The required lines are those that contain "done"; pull them out of the data and copy them.
Top of Given entries
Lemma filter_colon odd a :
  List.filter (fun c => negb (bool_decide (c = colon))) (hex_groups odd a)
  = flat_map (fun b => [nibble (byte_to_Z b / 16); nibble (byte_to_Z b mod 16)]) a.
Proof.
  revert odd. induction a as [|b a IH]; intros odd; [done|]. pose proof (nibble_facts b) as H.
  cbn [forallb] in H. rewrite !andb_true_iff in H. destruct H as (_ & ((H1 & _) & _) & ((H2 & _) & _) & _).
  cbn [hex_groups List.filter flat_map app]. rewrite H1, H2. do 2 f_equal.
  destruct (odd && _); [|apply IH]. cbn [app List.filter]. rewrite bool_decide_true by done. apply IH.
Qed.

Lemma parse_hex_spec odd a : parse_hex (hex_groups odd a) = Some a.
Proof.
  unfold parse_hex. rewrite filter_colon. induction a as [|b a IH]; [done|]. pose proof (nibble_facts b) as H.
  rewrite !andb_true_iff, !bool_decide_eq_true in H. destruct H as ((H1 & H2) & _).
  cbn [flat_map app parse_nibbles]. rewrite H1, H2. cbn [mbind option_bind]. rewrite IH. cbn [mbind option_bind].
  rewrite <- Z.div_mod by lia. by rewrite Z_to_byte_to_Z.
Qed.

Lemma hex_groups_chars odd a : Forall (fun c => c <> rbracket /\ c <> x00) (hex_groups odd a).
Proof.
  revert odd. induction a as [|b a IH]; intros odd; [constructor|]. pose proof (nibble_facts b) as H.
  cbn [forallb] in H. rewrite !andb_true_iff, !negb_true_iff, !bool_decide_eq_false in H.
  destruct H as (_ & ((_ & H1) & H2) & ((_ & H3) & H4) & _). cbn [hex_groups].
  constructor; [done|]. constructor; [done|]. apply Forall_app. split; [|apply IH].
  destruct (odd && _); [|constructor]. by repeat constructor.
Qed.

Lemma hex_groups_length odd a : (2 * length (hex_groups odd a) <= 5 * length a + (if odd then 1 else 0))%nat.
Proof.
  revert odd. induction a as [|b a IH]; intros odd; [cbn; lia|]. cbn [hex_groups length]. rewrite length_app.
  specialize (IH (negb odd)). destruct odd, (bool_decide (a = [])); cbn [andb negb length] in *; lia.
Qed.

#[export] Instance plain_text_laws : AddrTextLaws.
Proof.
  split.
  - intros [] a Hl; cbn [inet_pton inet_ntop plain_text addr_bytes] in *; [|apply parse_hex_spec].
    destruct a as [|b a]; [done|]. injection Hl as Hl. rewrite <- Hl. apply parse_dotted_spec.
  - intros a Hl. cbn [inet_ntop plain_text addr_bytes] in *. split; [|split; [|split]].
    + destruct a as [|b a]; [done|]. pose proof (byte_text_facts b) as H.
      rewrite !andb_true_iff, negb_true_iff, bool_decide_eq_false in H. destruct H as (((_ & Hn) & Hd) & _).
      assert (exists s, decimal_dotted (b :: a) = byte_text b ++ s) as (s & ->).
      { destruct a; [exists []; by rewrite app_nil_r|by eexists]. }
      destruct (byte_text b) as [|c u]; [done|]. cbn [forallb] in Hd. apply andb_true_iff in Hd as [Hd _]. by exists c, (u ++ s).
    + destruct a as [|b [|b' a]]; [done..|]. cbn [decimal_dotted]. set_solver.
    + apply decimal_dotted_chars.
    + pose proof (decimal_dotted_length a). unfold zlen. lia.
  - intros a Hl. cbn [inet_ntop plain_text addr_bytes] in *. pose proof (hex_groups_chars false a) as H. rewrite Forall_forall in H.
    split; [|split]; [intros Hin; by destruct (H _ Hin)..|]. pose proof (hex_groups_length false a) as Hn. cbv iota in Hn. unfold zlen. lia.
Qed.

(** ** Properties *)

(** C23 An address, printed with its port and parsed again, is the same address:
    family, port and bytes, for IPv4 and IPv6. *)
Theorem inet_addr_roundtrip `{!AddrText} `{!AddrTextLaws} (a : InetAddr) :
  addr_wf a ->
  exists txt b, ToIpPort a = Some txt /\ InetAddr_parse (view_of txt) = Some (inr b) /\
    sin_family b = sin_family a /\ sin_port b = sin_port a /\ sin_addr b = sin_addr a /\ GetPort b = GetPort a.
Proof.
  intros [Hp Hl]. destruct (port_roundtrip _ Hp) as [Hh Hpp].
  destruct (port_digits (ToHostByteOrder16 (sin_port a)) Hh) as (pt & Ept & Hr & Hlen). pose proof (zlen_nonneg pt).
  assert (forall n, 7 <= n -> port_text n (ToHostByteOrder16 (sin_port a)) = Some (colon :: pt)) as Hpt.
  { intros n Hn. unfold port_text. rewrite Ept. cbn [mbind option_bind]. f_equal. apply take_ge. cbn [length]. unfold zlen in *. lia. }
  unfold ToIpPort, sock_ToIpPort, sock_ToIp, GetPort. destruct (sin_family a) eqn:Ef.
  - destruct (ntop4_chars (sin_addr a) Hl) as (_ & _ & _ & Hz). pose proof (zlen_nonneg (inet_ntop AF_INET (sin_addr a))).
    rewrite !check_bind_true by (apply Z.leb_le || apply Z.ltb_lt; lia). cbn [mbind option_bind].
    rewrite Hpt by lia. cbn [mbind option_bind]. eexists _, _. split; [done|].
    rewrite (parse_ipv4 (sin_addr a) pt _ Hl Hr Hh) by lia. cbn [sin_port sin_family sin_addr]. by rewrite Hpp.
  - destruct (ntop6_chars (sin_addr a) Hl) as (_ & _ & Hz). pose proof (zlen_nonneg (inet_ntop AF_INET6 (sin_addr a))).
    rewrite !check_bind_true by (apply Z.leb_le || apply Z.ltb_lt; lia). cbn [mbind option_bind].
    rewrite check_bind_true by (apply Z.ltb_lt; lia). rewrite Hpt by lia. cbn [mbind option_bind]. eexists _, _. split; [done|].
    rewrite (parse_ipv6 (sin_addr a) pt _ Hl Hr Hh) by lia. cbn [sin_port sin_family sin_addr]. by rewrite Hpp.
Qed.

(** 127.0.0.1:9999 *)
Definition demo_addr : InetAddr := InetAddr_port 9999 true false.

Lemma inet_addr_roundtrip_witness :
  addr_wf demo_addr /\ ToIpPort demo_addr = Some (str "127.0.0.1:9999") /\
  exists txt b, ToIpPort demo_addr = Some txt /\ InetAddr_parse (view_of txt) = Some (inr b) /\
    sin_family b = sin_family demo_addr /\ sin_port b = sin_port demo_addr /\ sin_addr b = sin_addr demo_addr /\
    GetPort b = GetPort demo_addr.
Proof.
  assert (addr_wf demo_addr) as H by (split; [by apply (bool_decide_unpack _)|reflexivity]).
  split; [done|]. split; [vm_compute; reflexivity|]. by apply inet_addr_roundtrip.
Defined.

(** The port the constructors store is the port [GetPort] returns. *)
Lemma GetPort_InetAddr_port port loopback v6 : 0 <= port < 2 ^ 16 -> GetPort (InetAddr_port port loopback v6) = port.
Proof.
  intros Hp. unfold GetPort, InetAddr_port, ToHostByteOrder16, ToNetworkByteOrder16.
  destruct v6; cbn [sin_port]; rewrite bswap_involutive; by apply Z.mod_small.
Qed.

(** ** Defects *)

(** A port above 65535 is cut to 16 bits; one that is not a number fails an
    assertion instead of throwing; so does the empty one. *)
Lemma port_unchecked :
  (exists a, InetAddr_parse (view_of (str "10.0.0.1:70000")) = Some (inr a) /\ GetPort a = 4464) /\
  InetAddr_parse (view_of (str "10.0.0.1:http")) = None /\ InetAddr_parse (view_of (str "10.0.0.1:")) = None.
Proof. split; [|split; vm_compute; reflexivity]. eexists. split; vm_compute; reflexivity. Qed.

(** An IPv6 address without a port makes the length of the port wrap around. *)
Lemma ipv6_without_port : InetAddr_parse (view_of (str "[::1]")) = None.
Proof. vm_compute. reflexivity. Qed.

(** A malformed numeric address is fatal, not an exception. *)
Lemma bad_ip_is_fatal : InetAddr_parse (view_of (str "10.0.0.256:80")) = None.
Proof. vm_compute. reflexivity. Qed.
Bottom of Given entries
- **Answer space**
  revert odd. induction a as [|b a IH]; intros odd; [done|]. pose proof (nibble_facts b) as H.
  destruct (odd && _); [|apply IH]. cbn [app List.filter]. rewrite bool_decide_true by done. apply IH.
  unfold parse_hex. rewrite filter_colon. induction a as [|b a IH]; [done|]. pose proof (nibble_facts b) as H.
  constructor; [done|]. constructor; [done|]. apply Forall_app. split; [|apply IH].
    destruct a as [|b a]; [done|]. injection Hl as Hl. rewrite <- Hl. apply parse_dotted_spec.
    + destruct a as [|b a]; [done|]. pose proof (byte_text_facts b) as H.
      destruct (byte_text b) as [|c u]; [done|]. cbn [forallb] in Hd. apply andb_true_iff in Hd as [Hd _]. by exists c, (u ++ s).
    + destruct a as [|b [|b' a]]; [done..|]. cbn [decimal_dotted]. set_solver.
    rewrite Hpt by lia. cbn [mbind option_bind]. eexists _, _. split; [done|].
    rewrite check_bind_true by (apply Z.ltb_lt; lia). rewrite Hpt by lia. cbn [mbind option_bind]. eexists _, _. split; [done|].
  split; [done|]. split; [vm_compute; reflexivity|]. by apply inet_addr_roundtrip.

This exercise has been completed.